(Directions) Copy each line of the records below, from the first through the one that contains "let w := page_with", exactly as written.

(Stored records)

★ ★ ★ ★ ★ ★ ★

(** A click on an enabled Preview button always issues the request: the
    guard of [getVideoInfo] cannot fire.  The old preview and message are
    gone at once and the button is disabled until the request settles. *)
Theorem enabled_preview_click_fetches r w :
  preview_disabled r = false ->
  exists w',
    getVideoInfo_begin r w = Awaiting w'
    /\ network w' = (network w ++ [info_request (url r)])%list
    /\ videoInfo (app w') = VNull
    /\ message (app w') = mkMessage "" (VStr "")
    /\ preview_disabled (app w') = true.
Proof.
  unfold preview_disabled. intros Hen.
  apply orb_false_iff in Hen as [Hen _]. apply orb_false_iff in Hen as [Hu _].
  apply negb_false_iff in Hu.
  unfold getVideoInfo_begin. rewrite Hu. cbn [negb].
  eexists. split; [reflexivity|]. repeat split.
  apply preview_disabled_while_loading. reflexivity.
Qed.

Lemma enabled_preview_click_fetches_witness :
  let w := page_with "https://example.com/v1" [] true in
  exists w',
    getVideoInfo_begin (app w) w = Awaiting w'
    /\ network w' = (network w ++ [info_request (url (app w))])%list
    /\ videoInfo (app w') = VNull
    /\ message (app w') = mkMessage "" (VStr "")
    /\ preview_disabled (app w') = true.
Proof.
  intros w. apply (enabled_preview_click_fetches (app w) w). reflexivity.
Defined.

(** A click on an enabled Download button is never refused for being
    offline.  It issues the request, after which input, selector and button
    are disabled, unless the input is blank, which is possible as a preview
    outlives the input that produced it; then it asks for a URL. *)
Theorem enabled_download_click r w :
  download_disabled r = false ->
  (all_white (url r) = true ->
   handleDownload_begin r w = Finished (setMessage enter_url_message w))
  /\ (all_white (url r) = false ->
      handleDownload_begin r w = Awaiting (download_pending r w)
      /\ input_disabled (app (download_pending r w)) = true
      /\ download_disabled (app (download_pending r w)) = true).
Proof.
  unfold download_disabled. intros Hen.
  apply orb_false_iff in Hen as [_ Hon]. apply negb_false_iff in Hon.
  unfold handleDownload_begin. rewrite nonempty_trim, Hon.
  split; intros ->; cbn [negb]; [reflexivity|].
  repeat split.
Qed.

★ ★ ★ ★ ★ ★ ★

(Exercise response)
(** A click on an enabled Preview button always issues the request: the
    guard of [getVideoInfo] cannot fire.  The old preview and message are
    gone at once and the button is disabled until the request settles. *)
Theorem enabled_preview_click_fetches r w :
  preview_disabled r = false ->
  exists w',
    getVideoInfo_begin r w = Awaiting w'
    /\ network w' = (network w ++ [info_request (url r)])%list
    /\ videoInfo (app w') = VNull
    /\ message (app w') = mkMessage "" (VStr "")
    /\ preview_disabled (app w') = true.
Proof.
  unfold preview_disabled. intros Hen.
  apply orb_false_iff in Hen as [Hen _]. apply orb_false_iff in Hen as [Hu _].
  apply negb_false_iff in Hu.
  unfold getVideoInfo_begin. rewrite Hu. cbn [negb].
  eexists. split; [reflexivity|]. repeat split.
  apply preview_disabled_while_loading. reflexivity.
Qed.

Lemma enabled_preview_click_fetches_witness :
  let w := page_with "https://example.com/v1" [] true in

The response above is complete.